» YOUR GOAL
Below are several entries. Transcribe exactly those lines that fall from the one with "[ensureCDCPolynomial] and [loadPreviousFiles]" through the one with "pc_RepoRoot : bytes;", end lines included.

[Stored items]
(* ===== verification/Backup.v ===== *)
(** Backup: a whole run ([PipelineConfig], [PipelineResult], [Run],
    [ensureCDCPolynomial] and [loadPreviousFiles] of [simple/pipeline.go]).

    The state is the file system that holds the repository's metadata.  The
    source tree and the answers of the context are arguments.  The workers are
    the argument [upload]: what they make of the manifest and the counters, and
    [ran] says that a run of the pool in [Pool] gives it; they and the cache
    warming are all that touches the blob store.  Progress reports and log
    messages are left out. *)

From S2P Require Import Prelude GoStr Ignore Externs Compress Crypto Stream FS BlobStore Blob Manifest CloudID ManifestIO RestorePath SecureDir Restore PipeFile Scan Pool Registry Config.
From stdpp Require Import base list gmap strings relations.
From Stdlib.Strings Require Import Byte.
Local Open Scope Z_scope.

Record PipelineConfig := MkPipelineConfig {
  pc_RepoRoot : bytes; pc_SourceID : Z; pc_CloudID : bytes; pc_SourceName : bytes; pc_SourcePath : bytes; pc_ScanPath : bytes;
  pc_DeviceID : bytes; pc_Key : bytes; pc_Excludes : list bytes; pc_ForceFull : bool; pc_AllowScanErrors : bool
}.

Record PipelineResult := MkResult {
  pr_Manifest : Manifest; pr_NewFiles : Z; pr_ChangedFiles : Z; pr_UnchangedFiles : Z; pr_DeletedFiles : Z;
  pr_UploadedBytes : Z; pr_TotalSourceSize : Z;
  pr_FailedFiles : Z; pr_FailedPaths : list bytes; pr_FailedErrors : list bytes; pr_LockedFiles : Z; pr_LockedPaths : list bytes
}.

» ANSWER SPACE
    [ensureCDCPolynomial] and [loadPreviousFiles] of [simple/pipeline.go]).

    The state is the file system that holds the repository's metadata.  The
    source tree and the answers of the context are arguments.  The workers are
    the argument [upload]: what they make of the manifest and the counters, and
    [ran] says that a run of the pool in [Pool] gives it; they and the cache
    warming are all that touches the blob store.  Progress reports and log
    messages are left out. *)

From S2P Require Import Prelude GoStr Ignore Externs Compress Crypto Stream FS BlobStore Blob Manifest CloudID ManifestIO RestorePath SecureDir Restore PipeFile Scan Pool Registry Config.
From stdpp Require Import base list gmap strings relations.
From Stdlib.Strings Require Import Byte.
Local Open Scope Z_scope.

Record PipelineConfig := MkPipelineConfig {
  pc_RepoRoot : bytes; pc_SourceID : Z; pc_CloudID : bytes; pc_SourceName : bytes; pc_SourcePath : bytes; pc_ScanPath : bytes;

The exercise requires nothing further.